Note that this only works because our original array had an even size along axis 0. If we had
arr = np.array([0, 1, 2, 3, 4, 5, 6])
np.split(arr, 2, axis=0)
this would raise an exception! But we can use the alternative syntax for the
indices_or_sections
parameter, defining points at which to split:
arr = np.array([0, 1, 2, 3, 4, 5, 6])
np.split(arr, [3], axis=0)
[array([0, 1, 2]), array([3, 4, 5, 6])]
or
np.split(arr, [3, 5], axis=0)
[array([0, 1, 2]), array([3, 4]), array([5, 6])]
But what does
axis=0
actually do? For a 1-dimensional array, there is only one axis (axis 0), so if we are splitting this type of array, axis will be 0 by default or not mentioned at all.

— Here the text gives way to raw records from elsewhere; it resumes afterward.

(** C8. With ['file'] as the value [getEnvConfig] returns and nothing else
    changed, the run completes, registers the classes in the same order as
    the run under ['console'], and writes the same three lines with the
    [[file]:] prefix where that run writes them with [[console]:]. In the
    state the run ends in, [getLogger] on the registered factory returns the
    registered [FileLoggerService] instance under ['file'] and the registered
    [ConsoleLoggerService] instance, another object, under ['console']: the
    value of the configuration alone selects. In any state in which
    [getEnvConfig] is reached on the configuration service, [getLogger]
    returns what the [fileLogger] property reads as under ['file'] and what
    [consoleLogger] reads as under ['console']. *)
Theorem program_file_output :
  let rc := program tokenText "console" initial_world in
  let rf := program tokenText "file" initial_world in
  rf.1 = Ok VUndefined
  /\ registration_order (calls rf.2) =
       [ConfigService; ConsoleLoggerService; FileLoggerService;
        CloudLoggerService; LoggerFactory; UserService; Main]
  /\ registration_order (calls rf.2) = registration_order (calls rc.2)
  /\ out rf.2 =
       ["[file]: logging in user with john and john@123";
        "[file]: updating username bob";
        "[file]: logging out user"]
  /\ out rc.2 =
       ["[console]: logging in user with john and john@123";
        "[console]: updating username bob";
        "[console]: logging out user"]
  /\ (exists factory consoleLogger fileLogger,
        services (container rf.2) !! LoggerFactory = Some factory
        /\ services (container rf.2) !! ConsoleLoggerService = Some consoleLogger
        /\ services (container rf.2) !! FileLoggerService = Some fileLogger
        /\ consoleLogger <> fileLogger
        /\ LoggerFactory_getLogger "file" factory rf.2 = (Ok fileLogger, rf.2)
        /\ LoggerFactory_getLogger "console" factory rf.2 = (Ok consoleLogger, rf.2))
  /\ (forall w this configService,
        get_prop this "configService" w = (Ok configService, w) ->
        lookup_method configService "getEnvConfig" w = (Ok ConfigService, w) ->
        LoggerFactory_getLogger "file" this w = get_prop this "fileLogger" w
        /\ LoggerFactory_getLogger "console" this w = get_prop this "consoleLogger" w).
Proof.
  split; [by vm_compute|]. split; [by vm_compute|]. split; [by vm_compute|].
  split; [by vm_compute|]. split; [by vm_compute|].
  split.
  - exists (VObj 4), (VObj 1), (VObj 2). by vm_compute.
  - intros w this cs Hcs Hc.
    by rewrite !(getLogger_switch _ _ _ _ Hcs Hc).
Qed.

However, for multi-dimensional arrays, you can specify the axis to split along. For example, consider a 2-dimensional array. If
axis=0
, the array will be split along the rows. This means that each subarray will have fewer rows than the original, but the same number of columns. If
axis=1
, the array will be split along the columns. Each subarray will have fewer columns than the original, but the same number of rows.
import numpy as np
# Define a 2D array
arr = np.array([[1, 2, 3], [4, 5, 6], [7, 8, 9]])
print(arr)
[[1 2 3]
[4 5 6]
[7 8 9]]
Split array along axis 0 (rows):
print(np.split(arr, 3, axis=0))
[array([[1, 2, 3]]), array([[4, 5, 6]]), array([[7, 8, 9]])]

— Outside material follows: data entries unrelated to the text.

(* ===== verification/Prelude.v ===== *)
(** * bb_clientd in Rocq

    bb_clientd is a daemon that runs next to Bazel. It mounts a virtual file system
    with the objects of a Content Addressable Storage (CAS) below "cas", and the
    output paths of builds below "outputs"; Bazel manages the latter through the
    gRPC calls of the Bazel Output Service, and creates files in them that are only
    downloaded when they are read. The contents of output paths are written to
    state files, so that they survive restarts.

    This development models the Go code below [cmd] and [pkg] by translating it to
    functions, and proves what makes it correct. Libraries that are not part of the
    repository (bb-storage, bb-remote-execution, gRPC, Protobuf) are parameters:
    their operations are fields of classes, and what is documented of them and used
    in proofs is a separate class of laws. The concrete instances in [Examples] and
    in the [Example...] module at the end of each file satisfy these laws, and the
    lemmas named [..._witness] apply the theorems to them.

    ** Conventions

    - A function that returns [(T, error)] yields [res err T]; one that may panic
      yields an [outcome]; statuses of the virtual file system are [Status], and
      [vres T] for functions that return a value as well ([Virtual]).
    - Calls to collaborators change their state: they are functions of type
      [st W A], that is [W -> A * W], and are composed in the order of the code. The
      theorems on resources and on errors instantiate [W] with a state that also records
      calls, with their results.
    - Integers are [Z], with the wrap-around of their width ([u64], [i64], ...)
      written out where the code computes with them.
    - Code that may panic, and whose recursion takes fuel, is a [run W A]; [run_rel]
      relates two of them step by step.
    - Recursion that is not structural takes fuel and yields [None] without it.
      Recursion over directories needs as much fuel as they are deep. Restoring a
      state file never needs more than one level per byte ([restore_terminates]),
      since references point backwards; iterating over output paths needs one step
      for each ([VirtualReadDir_spec]); saving and uploading need one level for each
      level of directories ([stack_FinalizeBuild_terminates]); the retry loop needs
      [maximumDelay / delta + 2] attempts that take [delta] ([retry_terminates]).
    - Contexts, logging of successful operations, and masks of requested attributes
      that only save work are left out. Locks are modelled by their critical
      sections, which are atomic steps: [Clean], which takes its lock twice, is two.

    ** Libraries

    - [Prelude]: results, effects, machine integers, shared lemmas and automation.
    - [GoLib], [GoIo]: [sort.Search], [strings.LastIndex], [strconv.ParseInt],
      [encoding/binary], [io.ReadFull] and [bufio.Writer], executable, with lemmas.
    - [Errors], [Virtual], [PathWalk], [OutputPathFactory]: the interfaces of errors,
      paths, digests, the virtual file system, path resolution and output paths.
      [OutputPathFactory] also has [in_memory_output_path_factory.go].

    ** State of output paths ([pkg/outputpathpersistency])

    - [StateFile]: [header.go], [file_writer.go], [file_reader.go]. A file that was
      written is read back ([state_file_roundtrip]) whatever the size of the buffers
      and however much is read at a time; references are confined to the messages
      that precede them ([ReadDirectory_descends], [ReadDirectory_rejects]).
    - [Store]: [store.go], [directory_backed_store.go], [maximum_age_store.go]. The
      class [Store] is the Go interface, [StoreLaws] is what it promises its clients,
      which [directoryBackedStore_laws] shows of the directory. Finalizing replaces a
      file as the last step, after every write to it succeeded, and does not leak
      ([Finalize_atomic], [store_roundtrip]); output bases do not share files, apart
      from the names of temporary ones ([store_isolation]); state expires with its epoch ([maximumAgeStore_expires]).
      Two theorems are about defects: [temporary_name_collision] and
      [Close_loses_removal_error].
    - [CleanRace]: [FinalizeBuild] saves under the lock of the service, but [Clean]
      removes files without it. A step relation of both sides: in every interleaving a
      writer is stopped once [Clean] returned ([Clean_stops_saving]), but one that is
      finalized in between its two removals survives ([Clean_loses_race], a defect).
    - [OutputPath]: [persistent_output_path_factory.go] and
      [local_file_uploading_output_path_factory.go], against the interfaces [Store],
      [OutputPathFactory] and [PrepopulatedDirectory].
    - [OutputPathRoundTrip]: what is saved of an output path is well formed
      ([saved_messages_wf]) and is what is restored ([output_path_roundtrip]), proved
      against [StoreLaws] and the laws of directories.
    - [OutputPathResources]: restoring, saving and uploading end, and release what they
      acquire ([restore_terminates], [saveOutputPath_releases],
      [restore_leaves_unlinks], [StartInitialBuild_closes]); nothing is left out of
      uploads ([upload_complete]).
    - [OutputPathStack]: the factories on top of each other, as [main.go] creates them.
      The service of [OutputService] on top of the stack keeps its output paths
      across restarts, files that only existed locally included ([service_restart]);
      what was cleaned is not restored ([cleaned_stays_empty]), and the end of a build
      terminates ([stack_FinalizeBuild_terminates]). [OutputPathExamples] has concrete
      directories and runs for all of these.

    ** The Bazel Output Service ([bazel_output_service_directory.go])

    - [OutputService]: the state that is protected by the lock. [service] is the
      abstract view, a list of output paths, each with the build that runs in it;
      [implements] relates it to the circular doubly-linked list of heap nodes and
      the two maps. Every critical section refines a step of the abstract service
      ([StartBuild_refines], [Clean_refines], [FinalizeBuild_refines]), and so does
      any interleaving of them ([reachable_refines]). Lookups and directory reads
      show what the abstract service contains ([lookups_refine],
      [VirtualReadDir_spec]), also when it changes between pages
      ([read_pages_complete]).
    - [OutputServiceServer]: [StartBuild] and [Clean] as a whole
      ([StartBuild_request], [Clean_request]), on top of the refinement and of
      [FilterMissing], the removal of children that are absent from the CAS
      ([filterMissingChildren_correct], [FindMissing_batches]).
    - [StageArtifacts], [BatchStat]: the walkers with which paths are resolved,
      and the requests. Directories have a location, in one of the output paths or
      outside of them. Files are created exactly where a path denotes, and whatever is
      entered or created lies in the output path of the build
      ([stageSingleArtifact_location], [stageSingleArtifact_safe]). For lookups,
      [BatchStat_correct] compares the walker with a reference that follows paths,
      including symbolic links in the middle of them, through the contents of the
      output path. What the resolver of bb-storage makes of a path is described by
      [run_links] of [PathWalk]: it follows at most [maximum_links] links.

    ** The CAS in the file system

    - [TreeWalker]: [pkg/cas/tree_directory_walker.go].
    - [CasDirectory], [CasDirectoryFactories]: [cas_directory.go],
      [decomposed_cas_directory_factory.go], [tree_cas_directory_factory.go]. The
      binary searches find what linear search finds ([VirtualLookup_linear]), reading
      in pages yields every entry once ([read_pages_listing]), and file handles
      resolve to the nodes that they were made for ([tree_handles_resolve]).
    - [CommandFile]: [blob_access_command_file_factory.go] and
      [handle_allocating_command_file_factory.go]. Reads return the requested part of
      a script that is generated again each time ([VirtualRead_script]).
    - [ParsingDirectories]: [digest_parsing_directory.go],
      [instance_name_parsing_directory.go], [non_iterable_directory.go]
      ([digest_filenames], [instance_name_walk], [WriteTo_prefix_free]).
    - [BlobsDirectory]: the "blobs" directories that [cmd/bb_clientd/main.go] creates
      ([blobs_layout]).
    - [CasPath]: resolving paths below "cas" through all of these: objects are found
      under their documented names ([cas_path]).
    - [CasTree]: paths that continue below directories and trees. What the directories
      of both factories show, one below the other, is what following the path along
      the messages yields ([cas_tree_path]); for trees, these are the messages of the
      directory walkers of [TreeWalker].
    - [ErrorRetrying]: [pkg/blobstore/error_retrying_blob_access.go], through which
      the file system reads the CAS ([retry_policy], [retry_terminates], [backoff]).
      [delay_overshoot] shows by how much an operation can exceed its deadline.

    ** The program

    - [Main]: [cmd/bb_clientd/main.go] and the messages of [bb_clientd.proto]: reading
      the configuration, creating the components and connecting them, exposing the
      file system and serving requests. The daemon starts in a fixed order and stops
      at the first error ([main_order], on a trace of calls that tells which ones
      succeeded); what it mounts and what it serves belong together, and every factory
      below "cas" reads from the storage that it should ([main_wiring]); output paths
      are created by the configured factory, whose store uses the configured directory,
      size and age, and keeps its promises ([configured_factory]). [zero_age_panics] is
      about a configuration that should not be accepted. [MainExamples] has concrete
      configurations.

    ** Not modelled

    - Generated code ([bb_clientd.pb.go]).
    - What libraries create is opaque: [main.go] passes attribute setters, symbolic link
      and named attribute factories, handle allocators and loggers from one library
      function to another.
    - Constructors that only store their arguments, where these are the parameters of
      the section that models the methods; methods that only return a constant for
      every argument ([VirtualApply]) or do nothing ([VirtualClose], [Done]), and fields
      that only forward a context or a logger. *)

From Stdlib Require Export ZArith Lia.
From Stdlib Require Export Strings.Ascii Strings.Byte.
From stdpp Require Export gmap strings sorting list.

Declare Scope go_scope.
Delimit Scope go_scope with go.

Split array along axis 1 (columns):
print(np.split(arr, 3, axis=1))
[array([[1],
[4],
[7]]), array([[2],
[5],
[8]]), array([[3],
[6],
[9]])]
In this case, splitting along axis 0 will produce three arrays each containing one of the original array’s rows. Splitting along axis 1 will produce three arrays each containing one of the original array’s columns.

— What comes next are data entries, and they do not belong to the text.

(* ===== verification/GoIo.v ===== *)
(** * Reading and writing: [io] and [bufio]

    Executable models of [io.ReadFull] and of [bufio.Writer], over a reader and
    a writer given as functions, with the contracts that Go's documentation
    puts on them. *)

From S2P Require Import Prelude Errors.

Section WithErrors.
Context {E : Errors}.

(** ** [io.ReaderAt] and [io.WriterAt]

    [ReadAt(p, off)] returns the bytes it stored at the start of [p] and an
    error. [WriteAt(p, off)] returns the number of bytes written and an error,
    and changes the state [F] of the file. *)

Definition ReaderAt : Type := Z -> nat -> list byte * option err.
Definition WriterAt (F : Type) : Type := list byte -> Z -> st F (nat * option err).

(** [r] reads the file contents [content]: it returns the bytes that are there
    and, as [io.ReaderAt] demands, an error when they are fewer than asked. *)
Definition reads_from (r : ReaderAt) (content : list byte) : Prop :=
  forall off n, (0 <= off)%Z ->
    (r off n).1 = take n (drop (Z.to_nat off) content) /\
    (length (r off n).1 < n -> is_Some (r off n).2).

(** The contents after the bytes [p] are stored at offset [off]; a gap reads as
    zeroes. *)
Definition pwrite (content p : list byte) (off : nat) : list byte :=
  take off (content ++ replicate (off - length content) x00) ++ p ++
  drop (off + length p) content.

(** ** [io.ReadFull] over a reader with state [R] *)

Section ReadFull.
Context {R : Type} (Read : R -> nat -> (list byte * option err) * R).

(** The loop of [io.ReadAtLeast] with [min = len(buf)]: [acc] holds the bytes
    read so far. A reader that returns neither data nor an error makes Go loop;
    the fuel cuts the loop off. *)
Fixpoint read_loop (fuel min : nat) (acc : list byte) (r : R)
  : (list byte * option err) * R :=
  if bool_decide (min <= length acc) then ((acc, None), r)
  else
    match fuel with
    | O => ((acc, Some ErrNoProgress), r)
    | S fuel' =>
        let '((data, e), r') := Read r (min - length acc) in
        match e with
        | None => read_loop fuel' min (acc ++ data) r'
        | Some _ => ((acc ++ data, e), r')
        end
    end.

Definition ReadFull (r : R) (len : nat) : (list byte * option err) * R :=
  let '((data, e), r') := read_loop len len [] r in
  if bool_decide (len <= length data) then ((data, None), r')
  else if bool_decide (0 < length data) && bool_decide (e = Some EOF)
  then ((data, Some ErrUnexpectedEOF), r')
  else ((data, e), r').

(** A read that returns an error whenever it returns fewer bytes than asked, as
    every [io.ReaderAt] does, ends the loop. *)
Lemma ReadFull_spec r n data e r' :
  length data <= n -> (length data < n -> is_Some e) ->
  0 < n -> Read r n = ((data, e), r') ->
  ReadFull r n =
    ((data, if bool_decide (length data = n) then None
            else if bool_decide (0 < length data) && bool_decide (e = Some EOF)
            then Some ErrUnexpectedEOF else e), r').
Proof using.
  intros Hlen Herr Hn Er.
  assert (read_loop n n [] r = ((data, e), r')) as Hloop.
  { destruct n as [|n]; [lia|]. cbn [read_loop app length].
    rewrite bool_decide_false, Nat.sub_0_r, Er by lia. destruct e as [e|]; [done|].
    destruct (decide (length data < S n)) as [Hlt|]; [by destruct (Herr Hlt)|].
    destruct n; cbn [read_loop]; by rewrite bool_decide_true by lia. }
  unfold ReadFull. rewrite Hloop.
  destruct (decide (length data = n)).
  - by rewrite !bool_decide_true by lia.
  - rewrite !(bool_decide_false (n <= _)), (bool_decide_false (_ = n)) by lia.
    by destruct (bool_decide (0 < length data) && _).
Qed.
End ReadFull.

(** ** [bufio.Writer] over a writer with state [F]

    [b_buf] are the buffered bytes, [b_size] the capacity of the buffer and
    [b_err] the sticky error. *)

Record bufio_Writer (F : Type) : Type := {
  b_wr : F;
  b_size : Z;
  b_buf : list byte;
  b_err : option err;
}.
Arguments b_wr {F}. Arguments b_size {F}. Arguments b_buf {F}. Arguments b_err {F}.

Section Bufio.
Context {F : Type} (Write : list byte -> st F (nat * option err)).

Definition NewWriterSize (w : F) (size : Z) : bufio_Writer F :=
  {| b_wr := w; b_size := size; b_buf := []; b_err := None |}.

Definition Available (b : bufio_Writer F) : Z := (b_size b - Z.of_nat (length (b_buf b)))%Z.

Definition Flush (b : bufio_Writer F) : option err * bufio_Writer F :=
  match b_err b with
  | Some e => (Some e, b)
  | None =>
      if bool_decide (b_buf b = []) then (None, b)
      else
        let '((n, e), w') := Write (b_buf b) (b_wr b) in
        let e := if bool_decide (n < length (b_buf b)) && bool_decide (e = None)
                 then Some ErrShortWrite else e in
        match e with
        | Some _ =>
            (e, {| b_wr := w'; b_size := b_size b; b_buf := drop n (b_buf b); b_err := e |})
        | None => (None, {| b_wr := w'; b_size := b_size b; b_buf := []; b_err := None |})
        end
  end.

Definition append_buf (b : bufio_Writer F) (p : list byte) : bufio_Writer F :=
  {| b_wr := b_wr b; b_size := b_size b; b_buf := b_buf b ++ p; b_err := b_err b |}.

(** The loop of [Writer.Write]: [nn] counts the bytes taken from the caller.
    The second iteration already finds an empty buffer, from where every write
    goes to the underlying writer directly. *)
Fixpoint write_loop (fuel : nat) (b : bufio_Writer F) (p : list byte) (nn : nat)
  : (nat * list byte) * bufio_Writer F :=
  if bool_decide (Available b < Z.of_nat (length p))%Z && bool_decide (b_err b = None) then
    match fuel with
    | O => ((nn, p), {| b_wr := b_wr b; b_size := b_size b; b_buf := b_buf b;
                        b_err := Some ErrNoProgress |})
    | S fuel' =>
        if bool_decide (b_buf b = []) then
          let '((n, e), w') := Write p (b_wr b) in
          write_loop fuel' {| b_wr := w'; b_size := b_size b; b_buf := []; b_err := e |}
            (drop n p) (nn + n)
        else
          let n := Z.to_nat (Z.min (Available b) (Z.of_nat (length p))) in
          let '(_, b') := Flush (append_buf b (take n p)) in
          write_loop fuel' b' (drop n p) (nn + n)
    end
  else ((nn, p), b).

Definition bufio_Write (b : bufio_Writer F) (p : list byte)
  : (nat * option err) * bufio_Writer F :=
  let '((nn, p), b) := write_loop (S (S (length p))) b p 0 in
  match b_err b with
  | Some e => ((nn, Some e), b)
  | None =>
      let n := Z.to_nat (Z.min (Available b) (Z.of_nat (length p))) in
      ((nn + n, None), append_buf b (take n p))
  end.

(** *** What a [bufio.Writer] promises

    [Inv w bs] says that the bytes [bs] were handed to the underlying writer,
    whose [Write] keeps the contract of [io.Writer]. *)

Context (Inv : F -> list byte -> Prop).

Definition Writer_ok : Prop :=
  forall p w bs n e w', Inv w bs -> Write p w = ((n, e), w') ->
    n <= length p /\ (e = None -> n = length p /\ Inv w' (bs ++ p)).

(** The state of a writer without errors: [bs] is everything written to it. *)
Definition holds (b : bufio_Writer F) (bs : list byte) : Prop :=
  b_err b = None /\ (Z.of_nat (length (b_buf b)) <= b_size b)%Z /\
  exists flushed, Inv (b_wr b) flushed /\ bs = flushed ++ b_buf b.

Context (HW : Writer_ok).

Lemma Flush_spec b bs e b' :
  holds b bs -> Flush b = (e, b') ->
  e = b_err b' /\ b_size b' = b_size b /\
  (e = None -> holds b' bs /\ b_buf b' = []).
Proof using HW.
  intros (He & Hsz & fl & Hinv & ->). unfold Flush. rewrite He.
  case_bool_decide as Hb.
  { intros [= <- <-]. rewrite Hb. split_and!; [done|done|]. intros _. split; [|done].
    split_and!; [done|lia|]. exists fl. by rewrite Hb. }
  destruct (Write (b_buf b) (b_wr b)) as [[n e'] w'] eqn:EW.
  destruct (HW _ _ _ _ _ _ Hinv EW) as [Hn Hok].
  destruct e' as [e'|].
  - rewrite (bool_decide_false (Some e' = None)), andb_false_r by done.
    intros [= <- <-]. done.
  - destruct (Hok eq_refl) as [-> Hinv'].
    rewrite bool_decide_false by lia. intros [= <- <-]. split_and!; [done|done|].
    intros _. split; [|done]. split_and!; cbn; [done|lia|].
    eexists; split; [done|]. by rewrite app_nil_r.
Qed.

Lemma write_loop_stop fuel b p nn :
  b_err b <> None \/ p = [] /\ (0 <= Available b)%Z -> write_loop fuel b p nn = ((nn, p), b).
Proof using.
  intros H. destruct fuel; cbn [write_loop]; destruct H as [H|[-> H]]; cbn [length].
  all: rewrite ?(bool_decide_false (b_err b = None)), ?andb_false_r by done.
  all: rewrite ?(bool_decide_false (_ < _)%Z) by (cbn; lia); done.
Qed.

Lemma write_loop_spec fuel b p nn nn' p' b' bs :
  holds b bs -> 1 <= fuel -> (b_buf b <> [] -> 2 <= fuel) ->
  write_loop fuel b p nn = ((nn', p'), b') ->
  b_size b' = b_size b /\
  (b_err b' = None ->
     nn' + length p' = nn + length p /\ (Z.of_nat (length p') <= Available b')%Z /\
  exists bs', holds b' bs' /\ bs' ++ p' = bs ++ p).
Proof using HW.
  revert b p nn bs. induction fuel as [|fuel IH]; intros b p nn bs Hb Hf Hf2; [lia|].
  pose proof Hb as (He & Hsz & fl & Hinv & Hbs). cbn [write_loop].
  rewrite (bool_decide_true (b_err b = None)), andb_true_r by done.
  destruct (bool_decide_reflect (Available b < Z.of_nat (length p))%Z) as [Hav|Hav].
  2: { intros [= <- <- <-]. split; [done|]. intros _. split_and!; [done|lia|].
       by exists bs. }
  destruct (bool_decide_reflect (b_buf b = [])) as [Hnil|Hnil].
  - destruct (Write p (b_wr b)) as [[n e] w'] eqn:EW.
    destruct (HW _ _ _ _ _ _ Hinv EW) as [Hn Hok].
    destruct e as [e|].
    { rewrite write_loop_stop by (by left). by intros [= <- <- <-]. }
    destruct (Hok eq_refl) as [-> Hinv'].
    rewrite drop_all, write_loop_stop by (right; unfold Available; cbn; split; [done|lia]). intros [= <- <- <-].
    split; [done|]. intros _. split_and!; unfold Available; cbn; [lia|lia|].
    exists (bs ++ p); split; [|by rewrite app_nil_r].
    split_and!; cbn; [done|lia|]. exists (fl ++ p). by rewrite Hbs, Hnil, !app_nil_r.
  - specialize (Hf2 Hnil). set (k := Z.to_nat (Z.min (Available b) (Z.of_nat (length p)))).
    assert (length (take k p) = k) as Hk by (rewrite length_take; lia).
    destruct (Flush _) as [e1 b1] eqn:EF.
    assert (holds (append_buf b (take k p)) (bs ++ take k p)) as Hh.
    { split_and!; cbn; [done|rewrite length_app; unfold Available in *; lia|].
      exists fl. rewrite Hbs. by rewrite app_assoc. }
    destruct (Flush_spec _ _ _ _ Hh EF) as (-> & Hs1 & Hok).
    destruct (b_err b1) as [e|] eqn:E1.
    { rewrite write_loop_stop by (left; by rewrite E1). intros [= <- <- <-].
      split; [done|]. by rewrite E1. }
    destruct (Hok eq_refl) as [Hh1 Hb1]. intros Hl.
    destruct (IH _ _ _ _ Hh1 ltac:(lia) ltac:(done) Hl) as (Hs' & Hres).
    split; [cbn in Hs1; congruence|]. intros He'. destruct (Hres He') as (Hc & Hav' & bs' & Hb' & Heq).
    split_and!; [rewrite length_drop in Hc; lia|done|]. exists bs'. split; [done|].
    by rewrite Heq, <-app_assoc, take_drop.
Qed.

(** A successful [Write] takes all of [p]; an unsuccessful one leaves the error
    behind, which makes every later [Write] and [Flush] fail. *)
Lemma bufio_Write_spec b p n e b' bs :
  holds b bs -> bufio_Write b p = ((n, e), b') ->
  e = b_err b' /\ b_size b' = b_size b /\
  (e = None -> n = length p /\ holds b' (bs ++ p)).
Proof using HW.
  intros Hb. unfold bufio_Write.
  destruct (write_loop _ _ _ _) as [[nn p'] b1] eqn:EL.
  apply write_loop_spec with (bs := bs) in EL as (Hs & Hok); [|done|lia|lia].
  destruct (b_err b1) as [e1|] eqn:E1.
  { intros [= <- <- <-]. split_and!; [congruence|done|done]. }
  destruct (Hok eq_refl) as (Hc & Hav & bs' & Hb' & Heq).
  rewrite Z.min_r, take_ge, Nat2Z.id by lia. intros [= <- <- <-].
  split_and!; [cbn; congruence|done|]. intros _. split; [lia|].
  destruct Hb' as (He' & Hsz & fl & Hinv & ->).
  split_and!; cbn; [done|rewrite length_app; unfold Available in *; lia|].
  exists fl. by rewrite <-Heq, <-app_assoc.
Qed.

Lemma NewWriterSize_holds w size : (0 <= size)%Z -> Inv w [] -> holds (NewWriterSize w size) [].
Proof using. intros ? H. split_and!; cbn; [done|lia|]. by exists []. Qed.

End Bufio.

(** What the underlying writer preserves, the buffered writer preserves, however
    many calls it makes and whether or not they fail. *)
Section Preserved.
Context {F : Type} (Write : list byte -> st F (nat * option err)) (J : F -> Prop).
Context (HJ : forall p w, J w -> J (Write p w).2).

Lemma Flush_preserves b : J (b_wr b) -> J (b_wr (Flush Write b).2).
Proof using HJ.
  intros Hb. unfold Flush. destruct (b_err b); [done|]. case_bool_decide; [done|].
  pose proof (HJ (b_buf b) _ Hb) as Hw. destruct (Write _ _) as [[n e] w'].
  by destruct (bool_decide (n < length (b_buf b)) && bool_decide (e = None)), e.
Qed.

Lemma write_loop_preserves fuel b p nn :
  J (b_wr b) -> J (b_wr (write_loop Write fuel b p nn).2).
Proof using HJ.
  revert b p nn. induction fuel as [|fuel IH]; intros b p nn Hb; cbn [write_loop];
    (destruct (bool_decide _ && bool_decide _); [|done]); [done|]. case_bool_decide.
  - pose proof (HJ p _ Hb) as Hw. destruct (Write _ _) as [[n e] w']. by apply IH.
  - pose proof (Flush_preserves (append_buf b
      (take (Z.to_nat (Z.min (Available b) (Z.of_nat (length p)))) p)) Hb) as Hf.
    destruct (Flush _ _) as [e b']. by apply IH.
Qed.

Lemma bufio_Write_preserves b p : J (b_wr b) -> J (b_wr (bufio_Write Write b p).2).
Proof using HJ.
  intros Hb. unfold bufio_Write. pose proof (write_loop_preserves (S (S (length p))) b p 0 Hb) as Hw.
  destruct (write_loop _ _ _ _ _) as [[nn p'] b']. by destruct (b_err b').
Qed.
End Preserved.

(** What calls that succeed preserve holds for as long as the buffered writer has
    not run into an error, as it keeps the first one. *)
Section Clean.
Context {F : Type} (Write : list byte -> st F (nat * option err)) (J : F -> Prop).
Context (HJ : forall p w, J w -> (Write p w).1.2 = None -> J (Write p w).2).

Definition clean (b : bufio_Writer F) : Prop := b_err b = None -> J (b_wr b).

Lemma Flush_error b : (Flush Write b).1 = b_err (Flush Write b).2.
Proof using.
  unfold Flush. destruct (b_err b) as [e|] eqn:Hb; [done|]. case_bool_decide; [done|].
  destruct (Write _ _) as [[n e] w']. by destruct (bool_decide (n < length (b_buf b)) && bool_decide (e = None)), e.
Qed.

Lemma Flush_clean b : clean b -> clean (Flush Write b).2.
Proof using HJ.
  unfold clean, Flush. intros Hb. destruct (b_err b) as [e|] eqn:He; cbn [snd]; [congruence|].
  case_bool_decide; cbn [snd]; [by intros _; apply Hb|]. pose proof (HJ (b_buf b) _ (Hb eq_refl)) as Hw.
  destruct (Write _ _) as [[n [e|]] w']; [by rewrite andb_false_r|].
  destruct (bool_decide (n < length (b_buf b))); [done|]. intros _. by apply Hw.
Qed.

Lemma write_loop_clean fuel b p nn : clean b -> clean (write_loop Write fuel b p nn).2.
Proof using HJ.
  revert b p nn. induction fuel as [|fuel IH]; intros b p nn Hb; cbn [write_loop];
    (destruct (bool_decide (Available b < _)%Z && bool_decide _) eqn:Hc; [|done]); [done|].
  apply andb_true_iff in Hc as [_ He%bool_decide_eq_true].
  case_bool_decide.
  - pose proof (HJ p _ (Hb He)) as Hw. destruct (Write _ _) as [[n e] w']. apply IH.
    unfold clean. cbn. by intros ->; apply Hw.
  - pose proof (Flush_clean (append_buf b
      (take (Z.to_nat (Z.min (Available b) (Z.of_nat (length p)))) p)) Hb) as Hf.
    destruct (Flush _ _) as [e b']. by apply IH.
Qed.

Lemma bufio_Write_clean b p : clean b -> clean (bufio_Write Write b p).2.
Proof using HJ.
  intros Hb. unfold bufio_Write. pose proof (write_loop_clean (S (S (length p))) b p 0 Hb) as Hw.
  destruct (write_loop _ _ _ _ _) as [[nn p'] b']. by destruct (b_err b').
Qed.
End Clean.

End WithErrors.

Arguments b_wr {E F}. Arguments b_size {E F}. Arguments b_buf {E F}. Arguments b_err {E F}.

Like in the case of stacking, there are also convenience functions
hsplit
and
vsplit
which do exactly what you would expect.
vsplit
is basically
split
with
axis=0
, and
hsplit
is
split
with
axis=1
.
Conclusion
Over the course of this article, we’ve ventured deep into the realm of advanced array manipulation with NumPy, focusing on three key operations: reshaping, stacking, and splitting. We have dissected these operations, demonstrating their potential in simplifying complex data manipulation tasks, and equipping you with powerful tools for your data science journey.